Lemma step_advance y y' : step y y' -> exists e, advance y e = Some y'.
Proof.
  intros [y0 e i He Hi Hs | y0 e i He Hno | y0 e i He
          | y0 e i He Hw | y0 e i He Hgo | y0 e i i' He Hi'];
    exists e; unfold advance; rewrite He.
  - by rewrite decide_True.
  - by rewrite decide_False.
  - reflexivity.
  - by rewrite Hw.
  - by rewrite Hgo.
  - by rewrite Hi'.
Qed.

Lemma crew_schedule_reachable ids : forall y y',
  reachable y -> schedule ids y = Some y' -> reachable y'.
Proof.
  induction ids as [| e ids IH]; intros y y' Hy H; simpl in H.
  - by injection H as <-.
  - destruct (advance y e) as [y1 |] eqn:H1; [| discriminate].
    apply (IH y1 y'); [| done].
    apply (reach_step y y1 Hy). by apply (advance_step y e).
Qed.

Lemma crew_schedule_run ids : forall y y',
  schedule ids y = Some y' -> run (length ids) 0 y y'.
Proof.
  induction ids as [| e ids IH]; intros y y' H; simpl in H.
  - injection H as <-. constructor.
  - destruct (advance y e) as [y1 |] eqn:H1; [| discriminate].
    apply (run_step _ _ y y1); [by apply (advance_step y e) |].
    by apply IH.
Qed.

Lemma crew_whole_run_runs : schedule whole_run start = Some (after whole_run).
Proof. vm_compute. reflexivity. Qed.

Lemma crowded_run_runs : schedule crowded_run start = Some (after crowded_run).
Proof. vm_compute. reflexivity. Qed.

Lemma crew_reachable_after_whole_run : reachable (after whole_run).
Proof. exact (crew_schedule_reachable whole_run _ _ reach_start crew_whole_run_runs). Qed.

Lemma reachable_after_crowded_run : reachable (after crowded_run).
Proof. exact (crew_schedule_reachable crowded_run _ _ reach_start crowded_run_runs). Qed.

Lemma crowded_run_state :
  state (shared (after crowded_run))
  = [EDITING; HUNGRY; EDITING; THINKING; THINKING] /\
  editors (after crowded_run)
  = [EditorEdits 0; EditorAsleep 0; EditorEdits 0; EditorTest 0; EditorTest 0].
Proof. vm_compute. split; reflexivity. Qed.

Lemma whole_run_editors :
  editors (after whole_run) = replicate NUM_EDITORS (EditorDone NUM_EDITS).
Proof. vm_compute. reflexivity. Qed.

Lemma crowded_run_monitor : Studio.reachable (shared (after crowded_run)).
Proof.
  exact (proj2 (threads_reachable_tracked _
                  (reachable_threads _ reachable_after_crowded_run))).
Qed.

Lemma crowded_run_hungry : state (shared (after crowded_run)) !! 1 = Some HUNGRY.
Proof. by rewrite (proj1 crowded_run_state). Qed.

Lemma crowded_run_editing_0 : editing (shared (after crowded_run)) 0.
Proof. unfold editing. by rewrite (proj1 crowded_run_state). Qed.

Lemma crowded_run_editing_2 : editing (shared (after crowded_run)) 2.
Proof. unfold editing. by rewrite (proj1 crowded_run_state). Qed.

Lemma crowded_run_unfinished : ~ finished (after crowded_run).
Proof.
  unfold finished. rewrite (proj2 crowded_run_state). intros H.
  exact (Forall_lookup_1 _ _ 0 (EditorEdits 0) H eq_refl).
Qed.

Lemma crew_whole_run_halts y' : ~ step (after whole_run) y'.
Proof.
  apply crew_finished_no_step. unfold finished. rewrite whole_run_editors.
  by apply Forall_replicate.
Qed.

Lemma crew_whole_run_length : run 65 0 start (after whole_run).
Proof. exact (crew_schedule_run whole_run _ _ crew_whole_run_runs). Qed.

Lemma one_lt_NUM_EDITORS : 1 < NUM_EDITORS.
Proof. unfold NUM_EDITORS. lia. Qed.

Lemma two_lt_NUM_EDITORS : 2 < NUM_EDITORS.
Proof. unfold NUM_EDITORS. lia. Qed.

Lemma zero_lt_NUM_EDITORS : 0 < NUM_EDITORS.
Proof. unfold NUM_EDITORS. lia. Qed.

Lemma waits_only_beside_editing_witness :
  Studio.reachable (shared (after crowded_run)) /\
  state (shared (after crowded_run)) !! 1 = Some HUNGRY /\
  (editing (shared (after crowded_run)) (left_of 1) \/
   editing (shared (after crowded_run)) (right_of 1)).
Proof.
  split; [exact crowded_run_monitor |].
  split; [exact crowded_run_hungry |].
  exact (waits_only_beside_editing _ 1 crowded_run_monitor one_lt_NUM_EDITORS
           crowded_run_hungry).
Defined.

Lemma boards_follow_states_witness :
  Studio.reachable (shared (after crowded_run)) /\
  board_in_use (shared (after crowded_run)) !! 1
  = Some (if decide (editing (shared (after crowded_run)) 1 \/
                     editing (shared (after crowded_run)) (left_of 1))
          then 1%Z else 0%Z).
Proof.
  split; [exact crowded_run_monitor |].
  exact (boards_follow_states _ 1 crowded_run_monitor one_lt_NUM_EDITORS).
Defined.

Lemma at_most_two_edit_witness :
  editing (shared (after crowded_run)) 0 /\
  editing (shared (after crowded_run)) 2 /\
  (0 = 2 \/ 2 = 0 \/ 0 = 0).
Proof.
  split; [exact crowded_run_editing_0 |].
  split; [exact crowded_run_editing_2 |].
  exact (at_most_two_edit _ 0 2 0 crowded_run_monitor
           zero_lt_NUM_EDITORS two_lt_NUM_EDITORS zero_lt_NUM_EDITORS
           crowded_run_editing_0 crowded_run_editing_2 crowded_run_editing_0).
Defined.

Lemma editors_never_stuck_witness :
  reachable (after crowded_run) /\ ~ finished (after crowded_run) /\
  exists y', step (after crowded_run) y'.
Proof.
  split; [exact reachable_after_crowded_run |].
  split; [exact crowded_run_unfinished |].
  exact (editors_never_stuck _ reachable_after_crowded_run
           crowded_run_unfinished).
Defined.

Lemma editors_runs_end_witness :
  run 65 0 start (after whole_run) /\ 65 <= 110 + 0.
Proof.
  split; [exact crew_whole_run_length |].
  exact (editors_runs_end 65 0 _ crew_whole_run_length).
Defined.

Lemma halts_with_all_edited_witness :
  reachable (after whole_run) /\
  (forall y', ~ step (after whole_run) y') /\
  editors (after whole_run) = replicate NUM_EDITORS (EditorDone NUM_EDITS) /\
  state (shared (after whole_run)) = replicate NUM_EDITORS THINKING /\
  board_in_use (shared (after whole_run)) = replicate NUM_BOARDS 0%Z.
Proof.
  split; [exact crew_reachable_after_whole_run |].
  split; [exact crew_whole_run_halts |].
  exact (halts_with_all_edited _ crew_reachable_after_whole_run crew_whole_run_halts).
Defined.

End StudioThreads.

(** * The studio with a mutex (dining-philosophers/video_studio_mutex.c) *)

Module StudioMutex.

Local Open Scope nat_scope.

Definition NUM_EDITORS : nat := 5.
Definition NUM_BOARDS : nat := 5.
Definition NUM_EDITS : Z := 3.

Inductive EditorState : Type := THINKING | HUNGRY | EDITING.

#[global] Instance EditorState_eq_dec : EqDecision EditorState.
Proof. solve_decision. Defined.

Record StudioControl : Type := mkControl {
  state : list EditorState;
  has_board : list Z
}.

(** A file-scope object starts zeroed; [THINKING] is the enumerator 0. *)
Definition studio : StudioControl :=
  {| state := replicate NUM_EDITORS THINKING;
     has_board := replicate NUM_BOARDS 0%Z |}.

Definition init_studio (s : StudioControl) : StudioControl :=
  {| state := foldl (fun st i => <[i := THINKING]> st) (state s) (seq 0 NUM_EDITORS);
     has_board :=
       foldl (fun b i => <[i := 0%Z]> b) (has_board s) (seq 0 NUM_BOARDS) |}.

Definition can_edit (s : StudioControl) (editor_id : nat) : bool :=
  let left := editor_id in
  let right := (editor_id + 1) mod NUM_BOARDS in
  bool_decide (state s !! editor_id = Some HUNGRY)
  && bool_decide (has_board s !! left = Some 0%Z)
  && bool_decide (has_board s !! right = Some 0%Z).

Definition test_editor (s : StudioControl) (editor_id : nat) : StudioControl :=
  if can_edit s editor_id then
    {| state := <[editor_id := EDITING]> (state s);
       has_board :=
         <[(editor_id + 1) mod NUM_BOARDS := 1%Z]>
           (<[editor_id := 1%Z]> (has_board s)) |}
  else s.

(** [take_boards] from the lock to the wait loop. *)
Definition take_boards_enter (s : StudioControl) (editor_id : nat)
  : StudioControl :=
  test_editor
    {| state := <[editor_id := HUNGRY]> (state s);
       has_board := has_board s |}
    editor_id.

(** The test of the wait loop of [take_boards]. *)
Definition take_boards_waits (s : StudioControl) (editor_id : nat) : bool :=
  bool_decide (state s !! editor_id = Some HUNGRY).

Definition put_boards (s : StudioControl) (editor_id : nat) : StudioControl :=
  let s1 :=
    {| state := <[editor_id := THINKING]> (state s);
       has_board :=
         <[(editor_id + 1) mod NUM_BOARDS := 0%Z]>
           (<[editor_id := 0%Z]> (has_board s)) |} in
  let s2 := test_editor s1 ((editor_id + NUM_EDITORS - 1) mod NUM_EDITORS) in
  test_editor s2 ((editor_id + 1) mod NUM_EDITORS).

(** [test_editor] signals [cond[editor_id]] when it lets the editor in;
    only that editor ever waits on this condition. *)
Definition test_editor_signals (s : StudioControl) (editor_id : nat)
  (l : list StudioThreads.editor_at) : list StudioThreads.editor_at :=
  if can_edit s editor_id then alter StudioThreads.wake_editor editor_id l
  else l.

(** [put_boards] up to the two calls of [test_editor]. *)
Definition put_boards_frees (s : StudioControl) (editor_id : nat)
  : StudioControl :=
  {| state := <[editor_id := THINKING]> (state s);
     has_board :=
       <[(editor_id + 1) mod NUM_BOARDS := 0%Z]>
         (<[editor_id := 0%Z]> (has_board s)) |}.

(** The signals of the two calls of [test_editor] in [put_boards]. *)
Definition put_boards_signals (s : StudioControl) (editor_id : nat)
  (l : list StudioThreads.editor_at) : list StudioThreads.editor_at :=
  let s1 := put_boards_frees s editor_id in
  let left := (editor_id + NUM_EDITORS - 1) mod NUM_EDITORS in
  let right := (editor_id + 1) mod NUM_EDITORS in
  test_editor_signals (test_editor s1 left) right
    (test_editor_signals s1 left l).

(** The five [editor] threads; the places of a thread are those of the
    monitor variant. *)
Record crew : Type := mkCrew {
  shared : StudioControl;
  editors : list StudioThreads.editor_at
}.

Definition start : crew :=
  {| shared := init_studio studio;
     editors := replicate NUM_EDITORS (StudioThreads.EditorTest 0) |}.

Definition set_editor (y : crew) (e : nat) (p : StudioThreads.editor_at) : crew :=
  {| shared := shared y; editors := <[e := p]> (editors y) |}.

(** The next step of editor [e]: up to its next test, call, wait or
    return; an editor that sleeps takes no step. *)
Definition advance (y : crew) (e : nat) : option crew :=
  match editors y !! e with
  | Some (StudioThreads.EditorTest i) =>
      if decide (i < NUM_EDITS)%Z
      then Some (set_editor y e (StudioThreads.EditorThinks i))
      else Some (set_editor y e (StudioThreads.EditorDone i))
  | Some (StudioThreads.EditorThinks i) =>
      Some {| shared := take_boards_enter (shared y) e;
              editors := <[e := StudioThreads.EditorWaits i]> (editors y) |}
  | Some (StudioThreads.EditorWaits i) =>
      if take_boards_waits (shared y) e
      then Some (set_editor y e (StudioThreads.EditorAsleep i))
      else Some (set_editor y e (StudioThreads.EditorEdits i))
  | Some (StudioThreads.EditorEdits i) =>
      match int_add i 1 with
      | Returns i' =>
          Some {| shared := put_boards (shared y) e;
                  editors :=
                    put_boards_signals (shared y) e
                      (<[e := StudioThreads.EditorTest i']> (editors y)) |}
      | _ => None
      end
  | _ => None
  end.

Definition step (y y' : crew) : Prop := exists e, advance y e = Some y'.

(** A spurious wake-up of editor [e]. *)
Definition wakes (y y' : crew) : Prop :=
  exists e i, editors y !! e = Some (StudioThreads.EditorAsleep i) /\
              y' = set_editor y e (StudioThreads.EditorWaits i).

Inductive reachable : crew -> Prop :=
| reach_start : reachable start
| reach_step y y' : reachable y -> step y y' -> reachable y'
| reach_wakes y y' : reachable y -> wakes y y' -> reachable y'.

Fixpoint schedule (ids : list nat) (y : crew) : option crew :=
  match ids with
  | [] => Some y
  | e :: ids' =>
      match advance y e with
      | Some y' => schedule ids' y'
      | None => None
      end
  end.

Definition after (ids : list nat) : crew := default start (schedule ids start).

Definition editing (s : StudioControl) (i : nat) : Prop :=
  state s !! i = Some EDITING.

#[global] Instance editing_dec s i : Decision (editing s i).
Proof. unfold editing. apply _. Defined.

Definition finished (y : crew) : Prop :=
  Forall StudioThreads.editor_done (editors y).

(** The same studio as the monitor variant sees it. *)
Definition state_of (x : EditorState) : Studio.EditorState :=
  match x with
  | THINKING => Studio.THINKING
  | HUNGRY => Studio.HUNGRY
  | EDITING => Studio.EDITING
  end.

* * * * *

Whenever a line in the material contains the word "Prop", copy that line.

Definition step (y y' : crew) : Prop := exists e, advance y e = Some y'.
Definition wakes (y y' : crew) : Prop :=
Inductive reachable : crew -> Prop :=
Definition editing (s : StudioControl) (i : nat) : Prop :=
Definition finished (y : crew) : Prop :=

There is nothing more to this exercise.